== Aim of the exercise ==
Report each line from the entries in which "CMCleanup" can be found.

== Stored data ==
········

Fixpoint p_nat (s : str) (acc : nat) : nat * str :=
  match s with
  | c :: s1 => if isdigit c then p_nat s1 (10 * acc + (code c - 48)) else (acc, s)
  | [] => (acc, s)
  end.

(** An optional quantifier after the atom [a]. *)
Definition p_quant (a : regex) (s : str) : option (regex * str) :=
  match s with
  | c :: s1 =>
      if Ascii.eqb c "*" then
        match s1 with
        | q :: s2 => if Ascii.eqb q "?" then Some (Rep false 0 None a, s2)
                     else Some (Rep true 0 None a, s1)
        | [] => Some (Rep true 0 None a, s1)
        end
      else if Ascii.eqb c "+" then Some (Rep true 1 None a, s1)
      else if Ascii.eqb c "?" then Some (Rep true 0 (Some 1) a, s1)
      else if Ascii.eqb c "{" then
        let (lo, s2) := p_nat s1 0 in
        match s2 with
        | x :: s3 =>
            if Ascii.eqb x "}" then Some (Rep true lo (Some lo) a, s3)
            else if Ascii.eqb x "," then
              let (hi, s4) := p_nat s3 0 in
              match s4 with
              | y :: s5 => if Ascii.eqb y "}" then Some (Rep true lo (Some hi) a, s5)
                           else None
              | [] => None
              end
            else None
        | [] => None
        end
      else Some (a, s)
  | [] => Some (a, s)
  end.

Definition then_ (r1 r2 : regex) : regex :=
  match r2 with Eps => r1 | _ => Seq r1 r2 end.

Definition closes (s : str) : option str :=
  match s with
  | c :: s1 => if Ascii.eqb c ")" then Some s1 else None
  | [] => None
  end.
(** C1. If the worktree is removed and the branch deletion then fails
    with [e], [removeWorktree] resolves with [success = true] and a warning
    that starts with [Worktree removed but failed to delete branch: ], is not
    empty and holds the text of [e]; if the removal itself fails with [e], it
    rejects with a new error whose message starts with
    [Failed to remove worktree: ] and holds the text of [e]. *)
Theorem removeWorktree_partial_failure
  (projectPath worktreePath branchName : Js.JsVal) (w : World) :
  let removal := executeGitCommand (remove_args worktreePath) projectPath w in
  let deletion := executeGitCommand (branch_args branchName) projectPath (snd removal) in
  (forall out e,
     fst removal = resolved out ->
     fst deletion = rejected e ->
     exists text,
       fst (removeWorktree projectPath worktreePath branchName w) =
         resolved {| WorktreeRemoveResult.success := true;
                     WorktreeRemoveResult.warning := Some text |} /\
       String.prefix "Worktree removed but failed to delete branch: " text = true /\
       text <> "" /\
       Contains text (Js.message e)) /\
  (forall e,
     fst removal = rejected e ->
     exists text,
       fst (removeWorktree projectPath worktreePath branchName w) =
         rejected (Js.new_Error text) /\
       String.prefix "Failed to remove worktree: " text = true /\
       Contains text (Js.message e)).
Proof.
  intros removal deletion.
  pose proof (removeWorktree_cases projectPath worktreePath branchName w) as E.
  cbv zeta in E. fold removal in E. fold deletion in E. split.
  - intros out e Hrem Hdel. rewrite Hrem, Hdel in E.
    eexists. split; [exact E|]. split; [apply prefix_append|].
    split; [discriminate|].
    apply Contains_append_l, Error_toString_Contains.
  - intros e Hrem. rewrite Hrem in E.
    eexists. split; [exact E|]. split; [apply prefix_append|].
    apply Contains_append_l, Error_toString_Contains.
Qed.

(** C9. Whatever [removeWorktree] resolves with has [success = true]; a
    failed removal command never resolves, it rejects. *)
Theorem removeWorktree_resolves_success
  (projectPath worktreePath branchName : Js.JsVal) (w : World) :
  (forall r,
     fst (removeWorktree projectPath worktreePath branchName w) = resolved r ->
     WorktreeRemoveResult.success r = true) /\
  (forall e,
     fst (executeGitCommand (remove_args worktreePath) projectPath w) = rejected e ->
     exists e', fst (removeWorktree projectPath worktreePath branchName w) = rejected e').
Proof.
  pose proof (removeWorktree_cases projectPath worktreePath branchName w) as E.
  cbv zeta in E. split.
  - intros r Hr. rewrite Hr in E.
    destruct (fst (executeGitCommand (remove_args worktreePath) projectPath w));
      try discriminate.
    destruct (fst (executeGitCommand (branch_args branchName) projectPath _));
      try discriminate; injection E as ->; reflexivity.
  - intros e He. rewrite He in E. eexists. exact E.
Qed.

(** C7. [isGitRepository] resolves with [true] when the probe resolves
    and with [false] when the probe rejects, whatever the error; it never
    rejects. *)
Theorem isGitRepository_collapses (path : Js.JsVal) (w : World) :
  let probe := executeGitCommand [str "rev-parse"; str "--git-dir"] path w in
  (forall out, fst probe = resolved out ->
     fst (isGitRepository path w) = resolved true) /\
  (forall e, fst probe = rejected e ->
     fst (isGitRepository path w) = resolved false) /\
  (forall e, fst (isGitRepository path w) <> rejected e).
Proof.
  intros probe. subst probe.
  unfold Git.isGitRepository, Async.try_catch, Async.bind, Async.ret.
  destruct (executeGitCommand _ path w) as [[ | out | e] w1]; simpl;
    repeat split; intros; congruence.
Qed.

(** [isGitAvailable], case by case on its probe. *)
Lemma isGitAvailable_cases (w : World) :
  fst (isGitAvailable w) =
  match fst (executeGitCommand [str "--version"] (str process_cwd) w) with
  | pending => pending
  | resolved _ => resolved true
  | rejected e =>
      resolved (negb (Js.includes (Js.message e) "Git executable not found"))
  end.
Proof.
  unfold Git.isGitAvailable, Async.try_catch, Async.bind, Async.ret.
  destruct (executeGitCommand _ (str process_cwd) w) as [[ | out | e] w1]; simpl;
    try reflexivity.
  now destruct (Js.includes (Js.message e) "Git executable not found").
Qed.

········

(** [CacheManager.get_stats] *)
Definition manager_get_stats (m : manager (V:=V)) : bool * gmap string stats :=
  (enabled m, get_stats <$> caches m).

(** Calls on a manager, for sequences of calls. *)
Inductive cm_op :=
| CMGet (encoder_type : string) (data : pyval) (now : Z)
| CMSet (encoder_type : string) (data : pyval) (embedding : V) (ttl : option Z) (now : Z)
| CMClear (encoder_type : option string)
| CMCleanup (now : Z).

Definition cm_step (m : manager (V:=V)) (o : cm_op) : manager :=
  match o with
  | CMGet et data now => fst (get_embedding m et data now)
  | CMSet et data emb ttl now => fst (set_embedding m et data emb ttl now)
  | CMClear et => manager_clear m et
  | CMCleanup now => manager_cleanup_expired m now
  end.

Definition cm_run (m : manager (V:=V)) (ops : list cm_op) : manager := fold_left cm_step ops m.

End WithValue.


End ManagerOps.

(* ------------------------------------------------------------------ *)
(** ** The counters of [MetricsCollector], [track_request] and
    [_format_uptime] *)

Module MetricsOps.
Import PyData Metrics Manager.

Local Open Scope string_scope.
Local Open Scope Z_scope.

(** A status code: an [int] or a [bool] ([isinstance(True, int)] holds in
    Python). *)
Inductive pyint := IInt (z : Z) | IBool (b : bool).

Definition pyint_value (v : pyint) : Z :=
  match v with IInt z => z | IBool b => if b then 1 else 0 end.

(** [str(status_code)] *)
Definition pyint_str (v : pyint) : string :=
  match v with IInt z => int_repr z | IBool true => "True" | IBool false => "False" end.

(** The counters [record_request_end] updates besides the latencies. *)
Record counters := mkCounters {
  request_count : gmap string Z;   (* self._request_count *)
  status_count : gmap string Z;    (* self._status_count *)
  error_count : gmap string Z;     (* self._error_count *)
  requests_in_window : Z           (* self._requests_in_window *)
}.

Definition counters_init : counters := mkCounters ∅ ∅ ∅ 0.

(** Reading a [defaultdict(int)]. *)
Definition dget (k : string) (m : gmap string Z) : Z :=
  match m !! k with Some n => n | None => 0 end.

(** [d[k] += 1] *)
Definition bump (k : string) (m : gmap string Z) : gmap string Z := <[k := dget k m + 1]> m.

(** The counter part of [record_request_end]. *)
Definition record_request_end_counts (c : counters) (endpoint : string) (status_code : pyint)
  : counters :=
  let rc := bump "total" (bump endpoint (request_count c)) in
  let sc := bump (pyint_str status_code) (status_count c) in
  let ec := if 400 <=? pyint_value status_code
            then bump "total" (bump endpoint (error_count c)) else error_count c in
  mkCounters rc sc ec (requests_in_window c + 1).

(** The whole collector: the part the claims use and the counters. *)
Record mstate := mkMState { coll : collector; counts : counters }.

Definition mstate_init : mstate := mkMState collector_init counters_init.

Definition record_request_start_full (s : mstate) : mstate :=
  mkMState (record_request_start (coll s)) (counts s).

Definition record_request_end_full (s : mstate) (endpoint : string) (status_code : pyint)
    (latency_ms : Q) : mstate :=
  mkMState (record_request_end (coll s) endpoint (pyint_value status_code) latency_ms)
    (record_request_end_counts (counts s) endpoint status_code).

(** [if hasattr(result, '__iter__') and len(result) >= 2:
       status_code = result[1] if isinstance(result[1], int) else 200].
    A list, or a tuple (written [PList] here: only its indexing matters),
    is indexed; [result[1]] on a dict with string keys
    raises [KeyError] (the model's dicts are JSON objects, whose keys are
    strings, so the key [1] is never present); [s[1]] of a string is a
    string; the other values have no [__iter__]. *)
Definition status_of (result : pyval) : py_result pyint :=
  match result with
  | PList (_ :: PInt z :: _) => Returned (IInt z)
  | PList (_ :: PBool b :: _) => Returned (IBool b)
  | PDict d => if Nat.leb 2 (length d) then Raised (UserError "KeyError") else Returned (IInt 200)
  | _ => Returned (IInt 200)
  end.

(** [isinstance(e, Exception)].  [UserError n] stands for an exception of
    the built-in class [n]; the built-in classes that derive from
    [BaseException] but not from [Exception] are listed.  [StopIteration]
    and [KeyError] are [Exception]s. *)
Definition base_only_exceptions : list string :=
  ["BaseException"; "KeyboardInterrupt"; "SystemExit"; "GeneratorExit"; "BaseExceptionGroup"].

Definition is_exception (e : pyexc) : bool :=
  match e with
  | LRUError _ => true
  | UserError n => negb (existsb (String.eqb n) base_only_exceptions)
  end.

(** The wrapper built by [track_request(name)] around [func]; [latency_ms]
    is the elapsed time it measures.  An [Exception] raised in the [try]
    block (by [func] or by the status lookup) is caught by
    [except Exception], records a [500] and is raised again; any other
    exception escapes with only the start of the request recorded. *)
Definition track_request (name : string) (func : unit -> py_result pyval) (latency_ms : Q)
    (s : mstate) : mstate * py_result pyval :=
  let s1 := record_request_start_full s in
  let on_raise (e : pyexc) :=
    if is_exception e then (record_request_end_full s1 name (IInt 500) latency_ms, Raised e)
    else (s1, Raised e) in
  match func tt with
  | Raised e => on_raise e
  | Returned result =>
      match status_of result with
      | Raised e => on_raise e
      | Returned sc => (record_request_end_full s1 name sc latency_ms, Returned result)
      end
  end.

········

== Result ==
| CMCleanup (now : Z).
  | CMCleanup now => manager_cleanup_expired m now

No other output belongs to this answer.